Y apagando de nuevo la luz, se alejan de allí. Cristina se levanta del suelo temblando y se sienta ante la silla del escritorio sollozando, con sus sospechas confirmadas. Querían matarla. ¿Por qué?, no puede saberlo, ¡no recuerda nada, joder!!!. Y apoyando la cabeza sobre sus brazos, la deja caer en la mesa llorando amargamente... es terrible, casi prefiere no recordar... pero tenía que hacerlo, ¿y si tenía familia?, ¿y si tenía hijos?, ¿dónde se encontraban?... lo más seguro es que no fuera así, habrían estado junto a su cama del hospital, acompañándola, apoyándola.

Con las lágrimas bañándole la cara, estuvo cerca de diez minutos sollozando reclinada sobre el escritorio, deseando que todo aquello fuera sólo una pesadilla, imaginando que vivía en una preciosa casita blanca con jardín, con marido guapo y cariñoso y dos niños de anuncio. Pero estaba claro que no era así. Finalmente, se arriesgó a encender de nuevo la luz del flexo para no estar completamente a oscuras, su cara estaba empapada y las lágrimas le nublaban la visión; no podía permitirse que su actual debilidad tanto física como emocional la traicionaran... aunque qué más daba ya... a saber en qué lío se había metido. Buscó entre los objetos de la mesa una caja de pañuelos de papel –en estos sitios los hay en todas partes- para secarse la cara, pero no había nada; terminó enjugándose el rostro con el dorso de la mano y cuando inclinó la cabeza frente a ella, allí en la mesa, como si ella misma lo hubiera abierto para leerlo, había un periódico que en grandes titulares, presentaba el suceso ocurrido el día anterior.

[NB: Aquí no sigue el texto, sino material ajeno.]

Lemma ist_writes_within : writes_within 9 (snd (ist_writes b d)).
Proof.
  unfold writes_within, ist_writes. repeat case_match; repeat constructor; cbn [fst snd];
    rewrite ?length_word16, ?length_words32; lia.
Qed.

Lemma gw_writes_within : writes_within 3 (snd (gw_writes b d)).
Proof.
  unfold writes_within, gw_writes. repeat case_match; repeat constructor; cbn [fst snd];
    rewrite ?length_word16, ?length_words32; lia.
Qed.

Lemma prs_bitmap_within v : writes_within 52 (prs_bitmap_writes b v).
Proof. repeat constructor; cbn [fst snd]; rewrite ?length_word16; lia. Qed.

Lemma ist_bitmap_within v : writes_within 9 (ist_bitmap_writes b v).
Proof. repeat constructor; cbn [fst snd]; rewrite ?length_word16; lia. Qed.
End within.

(** ** The writers perform their writes *)

Section writers_eq.
Context (alarm_file : list Z -> alarm_read) (m : modbus_mapping_t) (item : appShmDataItem_t)
        (off : Z) (w : world).
Context (Hoff : 0 <= off) (Hm : regs_sized m) (Hn : off < nb_registers m)
        (Ht : appShmDataType item = GW_PRO_TABLE_IDX_SENSOR_DATA_TABLE).
#[local] Abbreviation b := (mbus_border (ctr w)).
#[local] Abbreviation d := (sensorDataTableData item).

Lemma write_sensor_data_eq :
  to_write_sensor_data_to_register_table alarm_file m item off w =
  Some (fst (prs_writes alarm_file b d), apply_writes off m (snd (prs_writes alarm_file b d)), w).
Proof.
  unfold to_write_sensor_data_to_register_table. rewrite writer_guard_none by done.
  erewrite bind_eq by by apply write_prs_value_eq. unfold prs_writes. cbn [fst snd].
  case_bool_decide as Hv; [|by rewrite app_nil_r]. rewrite apply_writes_app.
  assert (Hm' : regs_sized (apply_writes off m (snd (prs_value_writes alarm_file b d)))).
  { eapply written_sized, Hm. apply (apply_writes_written _ 52); [done| |done].
    by destruct (proj1 (list.Forall_app _ _ _) (prs_writes_within alarm_file b d)). }
  erewrite bind_eq by (apply put_uint32_eq; [unfold DT_LAST_VIB_SENSING_TIME_OFFSET; lia|done]). done.
Qed.

Lemma write_ist_data_eq :
  to_write_ist_data_to_register_table m item off w =
  Some (fst (ist_writes b d), apply_writes off m (snd (ist_writes b d)), w).
Proof.
  unfold to_write_ist_data_to_register_table, ist_writes. rewrite writer_guard_none by done. cbv zeta.
  destruct (sd_dataType d =? BOARD_TEMPERATURE_CURRENT).
  { erewrite bind_eq by (apply put_float_eq; [unfold DT_IST_BOARD_TEMPERATURE_CURRENT_OFFSET; lia|done]). done. }
  destruct (sd_dataType d =? VOLTAGE_CURRENT).
  { erewrite bind_eq by (apply put_float_eq; [unfold DT_VOLTAGE_CUTTENT_OFFSET; lia|done]). done. }
  destruct (sd_dataType d =? BLE_RSSI_CURRENT).
  { erewrite bind_eq by (apply put_reg16_eq; [unfold DT_IST_BLE_RSSI_CURRENT_OFFSET; lia|done]). done. }
  destruct (sd_dataType d =? ENVIROMENTAL_TEMPERATURE_CURRENT); [|done].
  apply (put_pair_eq m off 5 6 _ _ (fun m => (ERR_NONE, m))); [lia|done|done].
Qed.

Lemma write_gw_data_eq :
  to_write_gw_data_to_register_table m item off w =
  if nb_registers m - off <? 0x80 then Some (EMBMDATA, m, w)
  else Some (fst (gw_writes b d), apply_writes off m (snd (gw_writes b d)), w).
Proof.
  unfold to_write_gw_data_to_register_table, gw_writes, MODBUS_REG_SENSOR_LENGTH. rewrite Ht.
  change (negb (_ =? GW_PRO_TABLE_IDX_SENSOR_DATA_TABLE)) with false. cbv iota.
  rewrite (proj2 (Z.leb_gt (nb_registers m) off)) by lia.
  destruct (nb_registers m - off <? 0x80); [done|].
  rewrite (proj2 (Z.leb_gt (nb_registers m * 2) 0)) by lia. cbv zeta.
  destruct (sd_dataType d =? BOARD_TEMPERATURE_CURRENT); [|done].
  apply (put_pair_eq m off 0 1 _ _ (fun m => (ERR_NONE, m))); [lia|done|done].
Qed.
End writers_eq.

Lemma write_sensor_bitmap_eq m val off w : 0 <= off -> regs_sized m -> off < nb_registers m ->
  to_write_sensor_bitmap_to_register_table m val off w =
  Some (ERR_NONE, apply_writes off m (prs_bitmap_writes (mbus_border (ctr w)) val), w).
Proof.
  intros H0 Hm Hn. unfold to_write_sensor_bitmap_to_register_table.
  rewrite (proj2 (Z.leb_gt (nb_registers m) off)), (proj2 (Z.leb_gt (nb_registers m * 2) 0)) by lia.
  cbn [orb]. erewrite bind_eq by (apply put_reg16_eq; [unfold DT_UPDATE_I_OFFSET; lia|done]).
  cbn [fst snd]. rewrite negb_involutive. unfold DT_UPDATE_I_OFFSET, prs_bitmap_writes.
  destruct (Z.ltb_spec (nb_registers m) (off + 50 + 1)).
  - rewrite two_writes_eq by (rewrite ?length_word16; lia). done.
  - destruct (apply_write_shape off m (50, word16 (mbus_border (ctr w)) (Z.land val 0xFF)))
      as (S1 & S2 & _); [cbn [fst]; lia|done|].
    erewrite bind_eq by (apply put_reg16_eq; [unfold DT_UPDATE_II_OFFSET; lia|done]). done.
Qed.

Lemma write_ist_bitmap_eq m val off w : 0 <= off -> regs_sized m -> off < nb_registers m ->
  to_write_ist_bitmap_to_register_table m val off w =
  Some (ERR_NONE, apply_writes off m (ist_bitmap_writes (mbus_border (ctr w)) val), w).
Proof.
  intros H0 Hm Hn. unfold to_write_ist_bitmap_to_register_table.
  rewrite (proj2 (Z.leb_gt (nb_registers m) off)), (proj2 (Z.leb_gt (nb_registers m * 2) 0)) by lia.
  erewrite bind_eq by (apply put_reg16_eq; [unfold DT_IST_UPDATE_I_OFFSET; lia|done]). done.
Qed.

(** ** Reading back what was written *)

(** The writes of a measurement concern different registers. *)
Definition apart (x y : Z * list Z) : Prop :=
  fst x + Z.of_nat (length (snd x)) <= fst y \/ fst y + Z.of_nat (length (snd y)) <= fst x.

Lemma slice_ext l l' i n :
  (forall k : nat, i <= Z.of_nat k < i + n -> l !! k = l' !! k) -> 0 <= i -> 0 <= n ->
  slice l i n = slice l' i n.
Proof.
  intros H Hi Hn. unfold slice. apply list_eq. intros k.
  destruct (decide (k < Z.to_nat n)%nat).
  - rewrite !lookup_take_lt, !lookup_drop by lia. apply H. lia.
  - by rewrite !lookup_take_ge by lia.
Qed.

Lemma slice_blit l pos ws : 0 <= pos -> pos + Z.of_nat (length ws) <= Z.of_nat (length l) ->
  slice (blit l pos ws) pos (Z.of_nat (length ws)) = ws.
Proof.
  intros H0 Hl. unfold slice, blit. rewrite Nat2Z.id.
  rewrite drop_app_length' by (rewrite length_take; lia). by rewrite take_app_length.
Qed.

(** A write changes only its own registers. *)
Lemma apply_write_range off m y : 0 <= off + fst y -> regs_sized m ->
  written (off + fst y) (off + fst y + Z.of_nat (length (snd y))) m (apply_write off m y).
Proof.
  intros H0 Hm. unfold apply_write.
  destruct (Z.ltb_spec (nb_registers m) (off + fst y + Z.of_nat (length (snd y)))) as [|Hf];
    [apply written_refl|].
  unfold regs_sized in Hm. split; [done|]. cbn [tab_registers with_tab_registers].
  split; [apply length_blit_eq; lia|]. intros i Hi. apply lookup_blit_out; lia.
Qed.

Lemma apply_writes_apart off n m x ys :
  0 <= off -> 0 <= fst x -> writes_within n ys -> Forall (apart x) ys -> regs_sized m ->
  slice (tab_registers (apply_writes off m ys)) (off + fst x) (Z.of_nat (length (snd x))) =
  slice (tab_registers m) (off + fst x) (Z.of_nat (length (snd x))).
Proof.
  intros H0 Hx Hw. revert m. induction Hw as [|y ys [Hy1 Hy2] _ IH]; intros m Ha Hm; [done|].
  apply Forall_cons_iff in Ha as [Hxy Ha]. unfold apply_writes. cbn [fold_left].
  pose proof (apply_write_range off m y ltac:(lia) Hm) as Hr.
  etransitivity; [apply IH; [done|eapply written_sized; done]|].
  destruct Hr as (_ & _ & Hr). apply slice_ext; [|lia..]. intros k Hk. apply Hr.
  destruct Hxy; lia.
Qed.

Lemma apply_writes_here off n m xs x :
  0 <= off -> writes_within n xs -> ForallOrdPairs apart xs -> regs_sized m -> In x xs ->
  off + fst x + Z.of_nat (length (snd x)) <= nb_registers m ->
  slice (tab_registers (apply_writes off m xs)) (off + fst x) (Z.of_nat (length (snd x))) = snd x.
Proof.
  intros H0 Hw Hd Hm Hx Hf. revert m Hm Hf.
  induction Hd as [|y ys Hy _ IH]; intros m Hm Hf; [by destruct Hx|].
  apply Forall_cons_iff in Hw as [[Hy1 Hy2] Hw]. unfold apply_writes. cbn [fold_left].
  pose proof (apply_write_written off n m y H0 Hy1 Hy2 Hm) as Hyw.
  pose proof (written_sized _ _ _ _ Hyw Hm) as Hym. destruct (written_nb _ _ _ _ Hyw) as [Hnb _].
  destruct Hx as [->|Hx].
  - etransitivity; [by apply (apply_writes_apart off n)|].
    unfold apply_write. rewrite (proj2 (Z.ltb_ge _ _)) by lia. cbn [tab_registers with_tab_registers].
    unfold regs_sized in Hm. apply slice_blit; lia.
  - apply IH; [done|done|done|lia].
Qed.

(** ** The effect of a measurement on its block *)

(** The writes of a measurement for its product, when [room] registers are
    left in the block. *)
Definition product_writes (alarm_file : list Z -> alarm_read) (b : mbus_byte_oder)
    (d : sensorDataTableData_t) (bitmapval room : Z) : list (Z * list Z) :=
  if sd_product d =? SKFChina_Common_ProductType_BULLET_NODE
  then snd (prs_writes alarm_file b d) ++ prs_bitmap_writes b bitmapval
  else if sd_product d =? SKFChina_Common_ProductType_INSIGHT_T
  then snd (ist_writes b d) ++ ist_bitmap_writes b bitmapval
  else if sd_product d =? SKFChina_Common_ProductType_BULLET_GATEWAY
  then if room <? 0x80 then [] else snd (gw_writes b d)
  else [].

Lemma writes_within_mono n n' xs : n <= n' -> writes_within n xs -> writes_within n' xs.
Proof. intros Hn H. apply (list.Forall_impl _ _ _ H). intros x [? ?]. lia. Qed.

Lemma product_writes_within alarm_file b d v room :
  writes_within 52 (product_writes alarm_file b d v room).
Proof.
  unfold product_writes. case_match; [|case_match; [|case_match; [case_match|]]].
  - apply list.Forall_app. split; [apply prs_writes_within|apply prs_bitmap_within].
  - apply (writes_within_mono 9); [done|].
    apply list.Forall_app. split; [apply ist_writes_within|apply ist_bitmap_within].
  - constructor.
  - apply (writes_within_mono 3); [done|apply gw_writes_within].
  - constructor.
Qed.

Ltac solve_apart :=
  cbn [fst snd app];
  repeat first [apply FOP_nil|apply FOP_cons|apply List.Forall_nil|apply List.Forall_cons];
  unfold apart; cbn [fst snd]; rewrite ?length_words32, ?length_word16, ?length_alarm_words; lia.

Lemma product_writes_apart alarm_file b d v room :
  ForallOrdPairs apart (product_writes alarm_file b d v room).
Proof.
  unfold product_writes, prs_writes, prs_value_writes, ist_writes, gw_writes. cbn [fst snd].
  destruct (sd_product d =? _).
  - destruct (offset_of (sd_dataType d) prs_float_regs) as [o|] eqn:E1.
    { apply (offset_of_range _ _ _ 34) in E1; [|repeat constructor; done].
      case_bool_decide; solve_apart. }
    destruct (offset_of (sd_dataType d) prs_int8_regs) as [o|] eqn:E2.
    { apply (offset_of_range _ _ _ 46) in E2; [|repeat constructor; done].
      case_bool_decide; solve_apart. }
    destruct (offset_of (sd_dataType d) prs_uint8_regs) as [o|] eqn:E3.
    { apply (offset_of_range _ _ _ 46) in E3; [|repeat constructor; done].
      case_bool_decide; solve_apart. }
    clear E1 E2 E3. destruct (sd_dataType d =? _); [case_bool_decide; solve_apart|].
    destruct (sd_dataType d =? _); [|case_bool_decide; solve_apart].
    destruct (alarm_file (sd_value d)) as [| |code]; [case_bool_decide; solve_apart..|].
    destruct (Z.of_nat (length code) =? _); case_bool_decide; solve_apart.
  - destruct (sd_product d =? _).
    { repeat (destruct (sd_dataType d =? _); [solve_apart|]). solve_apart. }
    destruct (sd_product d =? _); [|solve_apart].
    destruct (room <? 0x80); [solve_apart|]. destruct (sd_dataType d =? _); solve_apart.
Qed.
Lemma read_pdu_shape mb :
  mapping_ok mb -> 1 <= req_function msg <= 4 -> read_quantity_ok msg ->
  nth 0 (read_pdu mb msg) 0 = nth 0 msg 0 /\ (2 <= length (read_pdu mb msg) <= 254)%nat.
Proof.
  intros Hm Hf Hq. pose proof (length_read_pdu mb msg Hm Hf Hq). split.
  - unfold read_pdu. destruct (in_block mb msg); [|apply exception_pdu_head]. by case_match.
  - split; [|lia]. unfold read_pdu. destruct (in_block mb msg); [|simpl; lia].
    case_match; rewrite length_app; simpl; lia.
Qed.

Lemma read_outcome_shape :
  1 <= req_function msg <= 4 ->
  let pdu := snd (fst (read_outcome (mapping_queue (ctr w)) msg)) in
  nth 0 pdu 0 = nth 0 msg 0 /\ (2 <= length pdu <= 254)%nat.
Proof.
  intros Hf. unfold read_outcome.
  destruct (_ || _) eqn:Hq; [cbn [fst snd]; split; [apply exception_pdu_head|simpl; lia]|].
  destruct (0xFFFF <? req_address msg + req_quantity msg);
    [cbn [fst snd]; split; [apply exception_pdu_head|simpl; lia]|].
  destruct (locate_from _ _ _ _) as [i|] eqn:Hl;
    [|cbn [fst snd]; split; [apply exception_pdu_head|simpl; lia]].
  destruct (locate_from_lt _ _ _ _ Hl) as [mb Hmb]. rewrite Hmb. cbn [fst snd].
  destruct Hinv as (_ & _ & _ & _ & Hq' & _).
  apply read_pdu_shape; [|done|].
  - by eapply Forall_lookup_1.
  - unfold read_quantity_ok, max_quantity_of, MODBUS_MAX_READ_BITS, MODBUS_MAX_READ_REGISTERS in *.
    destruct (req_function msg <=? 2); lia.
Qed.

Lemma handled_read : nth 0 msg 0 <> 0 -> 1 <= nth 1 msg 0 <= 4 ->
  handled msg w (read_handler_for (nth 1 msg 0) CTR msg len).
Proof.
  intros H0 Hf. destruct (read_outcome_shape Hf) as [Hh Hl].
  pose proof (read_handler_for_eq_all msg len w) as E.
  destruct (read_outcome _ msg) as [[rc pdu] counted] eqn:Er. cbn [fst snd] in Hh, Hl.
  destruct E as [e E]; try apply inv_free; try apply Hinv; try apply Hmsg; try done; try lia.
  { rewrite msg_length. lia. }
  apply (handled_sent msg w _ pdu (fun _ => counted (reply_errno (mctx (ctr w)) (rtu_frame pdu) w)));
    [apply inv_files|done|done|].
  eexists _, _. exact E.
Qed.

Lemma handled_exception_status : handled msg w (handler_for_fcode_read_exception_status CTR msg len).
Proof.
  destruct (exception_status_reply_eq msg len w) as [e E];
    [apply inv_free|apply inv_free|apply inv_ctx|apply Hmsg|rewrite msg_length; lia|].
  eapply (handled_sent msg w _ _ (fun _ => false)); [apply inv_files| | |eexists _, _; exact E];
    [done|simpl; lia].
Qed.

Lemma handled_comm_event_cnt : handled msg w (handler_for_fcode_get_comm_event_cnt CTR (Some msg) len).
Proof.
  destruct (comm_event_cnt_reply_eq msg len w) as [e E];
    [apply inv_free|apply inv_free|apply inv_ctx|apply Hmsg|rewrite msg_length; lia|].
  eapply (handled_sent msg w _ _ (fun _ => false)); [apply inv_files| | |eexists _, _; exact E];
    [done|rewrite length_app, length_counter_bytes; simpl; lia].
Qed.

Lemma handled_comm_event_log : handled msg w (handler_for_fcode_get_comm_event_log CTR (Some msg) len).
Proof.
  destruct inv_state as (_ & Hu & L & HL & HLu).
  destruct (comm_event_log_reply_eq msg len L w) as [e E];
    [apply inv_free|apply inv_free|apply inv_ctx|apply Hmsg|rewrite msg_length; lia|done..|].
  eapply (handled_sent msg w _ _ (fun _ => false)); [apply inv_files| | |eexists _, _; exact E];
    [done|].
  unfold event_log_pdu. rewrite !length_app, length_counter_bytes, length_delivered_log. simpl length. lia.
Qed.
Lemma diag_reply_shape c f : diag_reply c msg len = Some f ->
  nth 0 f 0 = nth 0 msg 0 /\ (2 <= length f <= 254)%nat.
Proof.
  unfold diag_reply, MIN_RTU_PKT in *. pose proof msg_length as Hm.
  destruct (diag_echo _); [|destruct (_ =? 4); [done|destruct (diag_value _ _)]]; intros [= <-].
  - rewrite length_take, Hm. split; [|lia].
    rewrite !nth_lookup, lookup_take_lt by lia. done.
  - rewrite length_app, length_counter_bytes, length_take, Hm. split; [|lia].
    destruct msg as [|x l]; [done|]. done.
  - split; [apply exception_pdu_head|simpl; lia].
Qed.

Lemma answered_effect : answered msg w (set_ctr (diag_effect msg (ctr w)) w).
Proof.
  split; [exists []; by rewrite app_nil_r|].
  unfold diag_effect. repeat case_match; done.
Qed.

Lemma handled_diagnostics : handled msg w (handler_for_fcode_diagnostics CTR msg len).
Proof.
  destruct (diagnostics_eq msg len w) as [e E];
    [apply inv_free|apply inv_free|apply inv_ctx|apply Hmsg|done|rewrite msg_length; lia|
     rewrite msg_length; lia|].
  eexists _, _. split; [exact E|]. clear E. set (w1 := set_ctr _ w).
  pose proof (diag_reply_shape (ctr w)) as Hs.
  assert (forall e, ctr (sent_reply (diag_reply (ctr w) msg len) e w1) = ctr w1) as Hc.
  { intros e'. unfold sent_reply. destruct (diag_reply _ _ _); [apply ctr_sent_by|done]. }
  split.
  - eapply answered_trans; [apply answered_effect|]. eapply answered_trans; [|apply answered_count_if].
    unfold sent_reply. destruct (diag_reply _ _ _) as [f|]; [|apply answered_refl].
    destruct (Hs f eq_refl). by apply answered_sent.
  - assert (st_outcome (state_set (ctr w)) (state_set (ctr w1)) /\
            (diag_known (sub_function msg) = false -> ctr w1 = ctr w) /\
            freading_buf_queue (ctr w1) = freading_buf_queue (ctr w)) as (H1 & H2 & H3).
    { subst w1. cbn [ctr set_ctr]. unfold diag_effect, diag_known, diag_echo.
      destruct (Z.eqb_spec (sub_function msg) 1) as [->|]; [split; [right; right; done|done]|].
      destruct (Z.eqb_spec (sub_function msg) 3) as [->|]; [split; [left; done|done]|].
      destruct (Z.eqb_spec (sub_function msg) 4) as [->|]; [split; [left; done|done]|].
      destruct (Z.eqb_spec (sub_function msg) 0x0A) as [->|]; [split; [right; right; done|done]|].
      split; [by left|done]. }
    destruct (diag_known (sub_function msg)); cbn [negb count_if].
    + rewrite Hc, H3. split; [done|apply inv_files]; done.
    + unfold upd_state. cbn [ctr set_ctr state_set freading_buf_queue with_state_set].
      rewrite Hc, H2 by done. split; [right; by left|by apply inv_files].
Qed.

Lemma chunk_length info chunk : chunk_ok info chunk -> (2 <= length chunk)%nat.
Proof. intros (_ & _ & _ & start & _ & ->). rewrite length_app. simpl. lia. Qed.

Lemma file_answer_handled m q t rc w' : file_queue_ok q ->
  file_answer msg (mctx (ctr w)) (requeued q t w) rc w' -> m w = Some (rc, w') -> handled msg w m.
Proof.
  intros Hq Ha E. pose proof (exception_pdu_head) as Hh.
  assert (forall chunks, (length (file_reply msg chunks) <= 254)%nat -> forall ctx e w,
    answered msg w (sent_by ctx (rtu_frame (file_reply msg chunks)) e w)) as Hr.
  { intros chunks Hl ctx e w0. apply answered_sent; [done|]. unfold file_reply in *.
    rewrite length_app in *. simpl length in *. lia. }
  assert (forall code ctx e w, answered msg w (sent_by ctx (rtu_frame (exception_pdu msg code)) e w)) as Hx.
  { intros code ctx e w0. apply answered_sent; [apply Hh|simpl; lia]. }
  exists rc, w'. split; [exact E|]. destruct Ha as [chunks e _ _ Hl|code e _|chunks e e' _ _ Hl _].
  - rewrite ctr_sent_by. split; [|split; [by left|done]].
    eapply answered_trans; [apply answered_requeued|by apply Hr].
  - rewrite ctr_count_if_sent. split; [|split; [right; by left|done]].
    eapply answered_trans; [apply answered_requeued|]. eapply answered_trans; [apply Hx|apply answered_count_if].
  - rewrite ctr_count_if_sent. split; [|split].
    2: { right; left. cbn [count_if]. rewrite state_set_upd, ctr_sent_by. done. }
    2: { cbn [count_if]. unfold upd_state. cbn [ctr set_ctr freading_buf_queue with_state_set].
         by rewrite ctr_sent_by. }
    eapply answered_trans; [|apply (answered_count_if msg true)].
    eapply answered_trans; [|apply Hx]. eapply answered_trans; [apply answered_requeued|by apply Hr].
Qed.

Lemma handled_file : handled msg w (handler_for_fcode_read_file_record CTR msg len).
Proof.
  destruct (file_record_eq msg len w) as (rc & w' & q' & t & E & Hq & Ha & _);
    [apply inv_free|apply inv_free|apply inv_free|apply inv_ctx|apply Hmsg|apply Hmsg|apply inv_files|].
  by eapply file_answer_handled.
Qed.

(** Every supported function code is served. *)
Lemma handled_run m : handled msg w m ->
  exists w', (let* _ := m in ret tt) w = Some (tt, w') /\ answered msg w w' /\ slave_inv w' /\
    st_outcome (state_set (ctr w)) (state_set (ctr w')).
Proof.
  intros (rc & w' & E & Ha & Hs & Hf). exists w'. unfold bind, ret. rewrite E.
  split; [done|]. split; [done|]. split; [|done].
  eapply inv_answered; [exact Hinv|done| |done]. by eapply st_outcome_ok; [apply inv_state|].
Qed.

Lemma dispatch_answered : nth 0 msg 0 <> 0 -> is_fun_code_for_reading (nth 1 msg 0) = true ->
  exists w', dispatch CTR msg len w = Some (tt, w') /\ answered msg w w' /\ slave_inv w' /\
    st_outcome (state_set (ctr w)) (state_set (ctr w')).
Proof.
  intros H0 Hf. apply is_fun_code_for_reading_spec in Hf. unfold dispatch.
  erewrite bind_eq.
  2: { unfold app_mslave_pick_fun_code. rewrite (proj2 (Z.leb_le _ _)) by lia.
       apply rd_eq. rewrite msg_length. lia. }
  change (Z.to_nat 1) with 1%nat. pose proof handled_read H0 as Hread.
  repeat (apply elem_of_cons in Hf as [Hf|Hf]; [rewrite Hf in *; apply handled_run|]);
    [apply Hread; lia..|apply handled_exception_status|apply handled_diagnostics|
     apply handled_comm_event_cnt|apply handled_comm_event_log|
     by apply (handled_refused true)|apply handled_file|by apply (handled_refused true)|
     by apply (handled_refused false)|by apply elem_of_nil in Hf].
Qed.
End handlers.

(** ** Reception under the invariant *)

(** What the reception may change: the receiver's flag of the open port, the
    input, [errno] and the clock. *)
Definition arrived (w w1 : world) : Prop :=
  (exists ctx, ctr w1 = with_mctx ctx (ctr w) /\ same_ctx (mctx (ctr w)) ctx) /\
  tx w1 = tx w /\ held w1 = held w /\ remap w1 = remap w /\ os w1 = os w.

Lemma same_ctx_ok ctx ctx' : same_ctx ctx ctx' -> ctx_ok ctx -> ctx_ok ctx'.
Proof. destruct ctx, ctx'; try done. by intros [b ->]. Qed.

Lemma wait_for_update_eq w : app_mslave_ipc_wait_for_update CTR w = Some (tt, w).
Proof.
  unfold app_mslave_ipc_wait_for_update. cbn [is_null]. generalize 32%nat.
  induction n as [|n IH]; [done|]. cbn [wait_loop].
  unfold app_mslave_ipc_get_force_gwconf_update, app_mslave_ipc_get_force_dev_update in *.
  cbn [is_null] in *. unfold bind, deref, get_ctr, ret in *. cbn [bind].
  destruct (to_force_gwconf_update (ctr w)); [done|]. cbn [negb andb].
  destruct (to_force_dev_update (ctr w)); done.
Qed.

Lemma with_mctx_ok ctx c : ctr_ok c -> same_ctx (mctx c) ctx -> ctr_ok (with_mctx ctx c).
Proof.
  intros (H1 & H2 & H) Hs. split; [by eapply same_ctx_ok|]. split; [|done].
  intros port Hp. destruct ctx; [|done]. destruct (mctx c) as [c0|] eqn:E; [|done].
  destruct Hs as [b Hb]. specialize (H2 c0 eq_refl). simpl in Hp. injection Hp as <-.
  by rewrite Hb.
Qed.

(** A frame was received: it is for this slave or for all, and intact. *)
Definition got_frame (w : world) (msg : list Z) (rc : Z) : Prop :=
  msg_buf msg /\ rc <= 256 /\
  (0 < rc -> exists c, mctx (ctr w) = Some c /\ 4 <= rc /\ crc_valid msg rc /\
     (nth 0 msg 0 = mb_slave c \/ nth 0 msg 0 = MODBUS_BROADCAST_ADDRESS)).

“POR FIN DETENIDA CRISTINA DUVAL”. El titular encabezaba una escalofriante noticia que llevaba agregada una foto suya, con el largo y lacio pelo negro, simétrico, enmarcándole su pálido y gótico semblante; del piercing que brillaba en su mentón ahora no había ni rastro, ni del maquillaje siniestro y fantasmal cuya única nota de color eran unos labios rojo intenso. Había matado a siete personas durante el último año y había sido detenida el día anterior por dos policías que se la tenían bien jurada, según sus declaraciones. Cristina los reconoció al instante, eran los dos hombres que habían entrado a la sala hacía pocos minutos y a los que había observado a hurtadillas desde su escondite. La habían encontrado y tras una encarnizada pelea en la que ninguno salió del todo bien parado y ella quién menos, la habían detenido reduciéndola a golpes... se enfrentaban a una posible pena por brutalidad policial, pero el detective Lagos afirmaba que acataría las consecuencias, que lo importante era que habían atrapado a ese monstruo...

... nada como una fuerte sorpresa para que el cerebro reaccione y de repente Cristina lo recuerda todo de una vez. En ese mismo momento, la puerta de la estancia se abre y una joven enfermera rubia –no tendrá ni 25 años- entra con un historial que por lo visto va a archivar en el despacho y se lleva una gran sorpresa al ver a la malparada Cristina sentada ante el escritorio. No sabe qué decir, se queda petrificada en la puerta sin atreverse a mover ni un solo músculo. Y Cristina, cuya conciencia, recuerdos y reflejos ha recuperado ya completamente, desliza suavemente su mano hacia el abrecartas que hay sobre la mesa, y mirando a la enfermera, sonríe fríamente con espeluznante brillo en sus azules ojos y susurra aterradoramente: “Hola, guapa”.